By PAUL KRUGMAN
Suppose that President Obama were to say the following: “Mitt Romney believes that corporations are people, and he believes that only corporations and the wealthy should have any rights. He wants to reduce middle-class Americans to serfs, forced to accept whatever wages corporations choose to pay, no matter how low.”
How would this statement be received? I believe, and hope, that it would be almost universally condemned, by liberals as well as conservatives. Mr. Romney did once say that corporations are people, but he didn’t mean it literally; he supports policies that would be good for corporations and the wealthy and bad for the middle class, but that’s a long way from saying that he wants to introduce feudalism.
But now consider what Mr. Romney actually said on Tuesday: “President Obama believes that government should create equal outcomes. In an entitlement society, everyone receives the same or similar rewards, regardless of education, effort, and willingness to take risk. That which is earned by some is redistributed to the others.”
And in an interview the same day, Mr. Romney declared that the president “is going to put free enterprise on trial.”
This is every bit as bad as my imaginary Obama statement. Mr. Obama has never said anything suggesting that he holds such views, and, in fact, he goes out of his way to praise free enterprise and say that there’s nothing wrong with getting rich. His actual policy proposals do involve a rise in taxes on high-income Americans, but only back to their levels of the 1990s. And no matter how much the former Massachusetts governor may deny it, the Affordable Care Act established a national health system essentially identical to the one he himself established at a state level in 2006.
Over all, Mr. Obama’s positions on economic policy resemble those that moderate Republicans used to espouse. Yet Mr. Romney portrays the president as the second coming of Fidel Castro and seems confident that he will pay no price for making stuff up.
Welcome to post-truth politics.
Why does Mr. Romney think he can get away with this kind of thing? Well, he has already gotten away with a series of equally fraudulent attacks. In fact, he has based pretty much his whole campaign around a strategy of attacking Mr. Obama for doing things that the president hasn’t done and believing things he doesn’t believe.

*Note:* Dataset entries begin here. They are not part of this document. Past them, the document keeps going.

(** [str::trim_end_matches] of a character. *)
Fixpoint trim_end_matches (c : Ascii.ascii) (s : string) : string :=
  match s with
  | EmptyString => EmptyString
  | String a s' =>
      match trim_end_matches c s' with
      | EmptyString => if decide (a = c) then EmptyString else String a EmptyString
      | t => String a t
      end
  end.

(** ** [str::chars], as code points of UTF-8 text *)

(** [acc] is the value read of a character of which [more] bytes are left. *)
Fixpoint utf8_from (acc : Z) (more : nat) (s : string) : list Z :=
  match s with
  | EmptyString => []
  | String a s' =>
      let n := Z.of_nat (Ascii.nat_of_ascii a) in
      match more with
      | S O => acc * 64 + (n - 128) :: utf8_from 0 O s'
      | S more' => utf8_from (acc * 64 + (n - 128)) more' s'
      | O =>
          if decide (n < 128) then n :: utf8_from 0 O s'
          else if decide (n < 224) then utf8_from (n - 192) 1 s'
          else if decide (n < 240) then utf8_from (n - 224) 2 s'
          else utf8_from (n - 240) 3 s'
      end
  end.
Definition chars (s : string) : list Z := utf8_from 0 O s.

(** ** [str::trim] *)

Fixpoint trim_start_from (skip : nat) (s : string) : string :=
  match s with
  | EmptyString => EmptyString
  | String _ s' =>
      match skip with
      | S k => trim_start_from k s'
      | O => match ws_len s with O => s | S k => trim_start_from k s' end
      end
  end.

(** Nothing but white space. *)
Fixpoint blank_from (skip : nat) (s : string) : bool :=
  match s with
  | EmptyString => true
  | String _ s' =>
      match skip with
      | S k => blank_from k s'
      | O => match ws_len s with O => false | S k => blank_from k s' end
      end
  end.

Fixpoint trim_end (s : string) : string :=
  match s with
  | EmptyString => EmptyString
  | String a s' => if blank_from 0 s then EmptyString else String a (trim_end s')
  end.

Definition str_trim (s : string) : string := trim_end (trim_start_from 0 s).

(** ** [str::parse::<i64>] *)

Definition is_digit (a : Ascii.ascii) : bool :=
  let n := Ascii.nat_of_ascii a in (48 <=? n)%nat && (n <=? 57)%nat.

Fixpoint parse_digits (acc : Z) (s : string) : option Z :=
  match s with
  | EmptyString => Some acc
  | String a s' =>
      if is_digit a then parse_digits (acc * 10 + (Z.of_nat (Ascii.nat_of_ascii a) - 48)) s' else None
  end.

(** At least one digit, and a value in range. *)
Definition parse_signed (sign : Z) (digits : string) : option Z :=
  match digits with
  | EmptyString => None
  | _ => n ← parse_digits 0 digits; if decide (i64_min ≤ sign * n ≤ i64_max) then Some (sign * n) else None
  end.

Definition plus_sign : Ascii.ascii := Ascii.ascii_of_nat 43.
Definition minus_sign : Ascii.ascii := Ascii.ascii_of_nat 45.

For example, in October Mr. Romney pledged that as president, “I will reverse President Obama’s massive defense cuts.” That line presumably plays well with Republican audiences, but what is he talking about? The defense budget has continued to grow steadily since Mr. Obama took office.
Then there’s Mr. Romney’s frequent suggestion that the president has gone around the world “apologizing for America.” This is a popular theme on the right — but the so-called Obama apology tour is a complete fabrication, assembled by taking quotes out of context.
As Greg Sargent of The Washington Post has pointed out, there’s a common theme to these whoppers and a number of other things Mr. Romney has said: the strategy is clearly to portray the president as a suspect character, someone who doesn’t share American values. And since Mr. Obama has done and said nothing to justify this portrait, Mr. Romney just invents stuff to make his case.
But won’t there be some blowback? Won’t Mr. Romney pay a price for running a campaign based entirely on falsehoods? He obviously thinks not, and I’m afraid he may be right.
Oh, Mr. Romney will probably be called on some falsehoods. But, if past experience is any guide, most of the news media will feel as though their reporting must be “balanced,” which means that every time they point out that a Republican lied they have to match it with a comparable accusation against a Democrat — even if what the Democrat said was actually true or, at worst, a minor misstatement.
This isn’t an abstract speculation. Politifact, the project that is supposed to enforce truth in politics, has declared Democratic claims that Republicans voted to end Medicare its “Lie of the Year.” It did so even though Republicans did indeed vote to dismantle Medicare as we know it and replace it with a voucher scheme that would still be called “Medicare,” but would look nothing like the current program — and would no longer guarantee affordable care.
So here’s my forecast for next year: If Mr. Romney is in fact the Republican presidential nominee, he will make wildly false claims about Mr. Obama and, occasionally, get some flack for doing so. But news organizations will compensate by treating it as a comparable offense when, say, the president misstates the income share of the top 1 percent by a percentage point or two.
The end result will be no real penalty for running an utterly fraudulent campaign. As I said, welcome to post-truth politics.